The Capital Times and Wisconsin Center for Investigative Journalism collaborated on this four-part series to examine threats to the quality of the Madison area’s spectacular lakes, and ambitious new efforts that seek to improve them. Researchers around the world are watching our lakes in hopes of adapting these lessons to troubled bodies of water in other areas.
Murky Waters project page: Stories, data visualizations, photos.

The Yahara watershed is crawling with scientists who keep trying new ways to clean up the lakes.

A few notable examples:

Fish stocking for lake cleanup: In 1987, scientists stocked Lake Mendota with a massive amount of walleye and northern pike — controversially, the walleye were 60 percent of the statewide stock that year. The predators ate more of the smaller fish like perch. That meant fewer perch were around to prey on Daphnia, the invertebrates that keep the lakes cleaner by grazing on algae.

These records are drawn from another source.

(** C5.  The embed composed for an entry, from its sanitized title and
    its link: the image exactly when the metadata names a preview image
    that was fetched and uploaded, its alt text being the title, or the
    page title when the title is empty, or ["Preview image"] when both
    are; otherwise the link card exactly when the metadata has a
    non-empty title or a non-empty description, the card's title being the
    page title, or ["Link"] when there is none, and its description the
    page description, or [""] when there is none; otherwise no embed.  An
    entry that passes the gate is posted with that embed. *)
Theorem embed_selection :
  forall (title_text item_link : str) (h : history),
    exists md embed h',
      fetch_link_metadata item_link h = (Ok md, h ++ [EvHttpGet item_link]) /\
      compose_embed title_text item_link h = (Ok embed, h') /\
      (forall last_bsky item rss_time rich_text,
          read_item item = Ok (rss_time, title_text, item_link, rich_text) ->
          (last_bsky < rss_time)%Z ->
          process_item last_bsky item h = (Ok tt, h' ++ [EvSendPost rich_text embed])) /\
      (forall blob,
          preview_uploaded (h ++ [EvHttpGet item_link]) md blob ->
          exists alt_text,
            embed = Some (EmbedImages [{| alt := alt_text; image := blob |}]) /\
            (title_text <> [] -> alt_text = title_text) /\
            (title_text = [] ->
             forall t, meta_title md = Some t -> t <> [] -> alt_text = t) /\
            (title_text = [] -> ~ non_empty (meta_title md) ->
             alt_text = py "Preview image")) /\
      ((exists imgs, embed = Some (EmbedImages imgs)) ->
       exists blob, preview_uploaded (h ++ [EvHttpGet item_link]) md blob) /\
      ((forall blob, ~ preview_uploaded (h ++ [EvHttpGet item_link]) md blob) ->
       (non_empty (meta_title md) \/ non_empty (meta_description md) ->
        exists card,
          embed = Some (EmbedExternal card) /\
          uri card = item_link /\ thumb card = None /\
          (forall t, meta_title md = Some t -> t <> [] -> external_title card = t) /\
          (~ non_empty (meta_title md) -> external_title card = py "Link") /\
          (forall d, meta_description md = Some d -> d <> [] ->
                     external_description card = d) /\
          (~ non_empty (meta_description md) -> external_description card = [])) /\
       (~ non_empty (meta_title md) -> ~ non_empty (meta_description md) ->
        embed = None)).
Proof.
  intros title_text item_link h.
  destruct (compose_embed_run title_text item_link h)
    as [md [embed [evs [F [C [_ [Himg [Hinv Hcard]]]]]]]].
  exists md, embed. eexists. split; [exact F|]. split; [exact C|].
  split; [|split; [|split; [exact Hinv|]]].
  - intros last_bsky item rss_time rich_text R Hlt. apply Z.ltb_lt in Hlt.
    destruct (process_item_new last_bsky item h R Hlt) as [embed' [h' [C' P]]].
    rewrite C in C'. injection C' as <- <-. exact P.
  - intros blob Hup. eexists. split; [exact (Himg blob Hup)|]. split; [|split].
    + intros Hne. now apply or_else_non_empty.
    + intros -> t Ht Hne. rewrite or_else_default.
      * now apply or_else_non_empty.
      * intros [s [[= <-] Hs]]. congruence.
    + intros -> Hno. rewrite or_else_default.
      * now apply or_else_default.
      * intros [s [[= <-] Hs]]. congruence.
  - intros Hnot. rewrite (Hcard Hnot). unfold link_card. split.
    + intros Hsome.
      assert (T : truthy (meta_title md) || truthy (meta_description md) = true).
      { apply orb_true_iff. destruct Hsome as [H|H]; [left | right];
          now apply truthy_non_empty. }
      rewrite T. eexists. split; [reflexivity|]. cbn.
      split; [reflexivity|]. split; [reflexivity|]. split; [|split; [|split]].
      * intros t Ht Hne. now apply or_else_non_empty.
      * apply or_else_default.
      * intros d Hd Hne. now apply or_else_non_empty.
      * apply or_else_default.
    + intros H1 H2.
      assert (T : truthy (meta_title md) || truthy (meta_description md) = false).
      { apply orb_false_iff. split.
        - destruct (truthy (meta_title md)) eqn:E; [|reflexivity].
          apply truthy_non_empty in E. contradiction.
        - destruct (truthy (meta_description md)) eqn:E; [|reflexivity].
          apply truthy_non_empty in E. contradiction. }
      now rewrite T.
Qed.

Lemma fetch_fails_iff url h e :
  fetch_fails h url e <-> fst (fetch_link_metadata_body url h) = Raise e.
Proof.
  unfold fetch_fails, fetch_link_metadata_body, bindM, http_get, lift, ret.
  destruct (httpx_get h url) as [r|e1] eqn:G.
  - destruct (raise_for_status r) as [[]|e2] eqn:S.
    + destruct (BeautifulSoup (text r)) as [soup|e3] eqn:B; simpl.
      * split; [|discriminate].
        intros [H|[[r' [H1 H2]]|[r' [H1 [H2 H3]]]]]; try congruence.
      * split.
        -- intros [H|[[r' [H1 H2]]|[r' [H1 [H2 H3]]]]]; congruence.
        -- intros [= <-]. right. right. eauto.
    + simpl. split.
      * intros [H|[[r' [H1 H2]]|[r' [H1 [H2 H3]]]]]; congruence.
      * intros [= <-]. right. left. eauto.
  - simpl. split.
    + intros [H|[[r' [H1 H2]]|[r' [H1 [H2 H3]]]]]; congruence.
    + intros [= <-]. now left.
Qed.

(** C6.  The fetcher never raises.  When the page cannot be fetched, is
    answered with an error status or cannot be parsed, it returns the empty
    metadata; the embed composed from it is none, after the one request
    for the page, and an entry that passes the gate is then posted with no
    embed. *)
Theorem fetch_link_metadata_degrades :
  forall (url : str) (h : history),
    (exists md, fetch_link_metadata url h = (Ok md, h ++ [EvHttpGet url])) /\
    (forall e, fetch_fails h url e <-> fst (fetch_link_metadata_body url h) = Raise e) /\
    (forall e,
        fetch_fails h url e ->
        fetch_link_metadata url h = (Ok empty_metadata, h ++ [EvHttpGet url]) /\
        (forall title_text,
            compose_embed title_text url h = (Ok None, h ++ [EvHttpGet url])) /\
        (forall last_bsky item rss_time title_text rich_text,
            read_item item = Ok (rss_time, title_text, url, rich_text) ->
            (last_bsky < rss_time)%Z ->
            process_item last_bsky item h
            = (Ok tt, h ++ [EvHttpGet url; EvSendPost rich_text None]))).
Proof.
  intros url h. split; [apply fetch_link_metadata_run|].
  split; [intros e; apply fetch_fails_iff|].
  intros e Hfail. pose proof (fetch_link_metadata_fails Hfail) as F.
  assert (C0 : forall title_text,
             compose_embed title_text url h = (Ok None, h ++ [EvHttpGet url])).
  { intros title_text. unfold compose_embed, bindM. rewrite F. reflexivity. }
  split; [exact F|]. split; [exact C0|].
  intros last_bsky item rss_time title_text rich_text R Hlt. apply Z.ltb_lt in Hlt.
  destruct (process_item_new last_bsky item h R Hlt) as [embed [h' [C P]]].
  rewrite C0 in C. injection C as <- <-. rewrite P, <- app_assoc. reflexivity.
Qed.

Ever since then, Daphnia populations have been thriving — although they are now threatened by an invasive invertebrate predator, the spiny waterflea.

Computer models: Trina McMahon, professor of civil engineering at UW-Madison, said she is excited about models that attempt to correlate shoreline conditions with those in the middle of the lake, where researchers tend to take water samples. “If we could find a way to predict what’s happening at the shoreline based on what we measure at a few points at the lake, can we more accurately make beach closure recommendations, or at least understand what’s controlling the concentration of cyanobacteria (blue-green algae) at a particular beach? It’s within reach,” she said.

Alum treatment: Sewage treatment plants have been removing phosphorus from wastewater this way for years: They add alum, a chemical that causes the phosphorus to settle out of the water, where it can be dredged later. Could it be used in the wild? In a pilot project, the city of Madison is adding alum to a stormwater retention pond owned by the UW-Madison Arboretum. The chemical is considered safe, but the its presence could also enhance the conversion of mercury to methyl mercury — the kind that is toxic to people.

Carp removal: Bottom-feeding carp kick up nutrient-rich sediments, encouraging murky water. Wingra had major carp and algae problems, so Richard Lathrop, a retired DNR scientist with an honorary UW-Madison position, came up with the idea to get rid of the carp. A commercial fisherman removed thousands of pounds of fish from the lake in March 2008. They were sold to Midwest and New York markets, some for gefilte fish. Lathrop said some were so old and tough that the New York buyers said they never wanted to see a Lake Wingra carp again. The lake cleared up dramatically — but Lathrop said the carp came back last year when Wingra’s dam was submerged during heavy rains.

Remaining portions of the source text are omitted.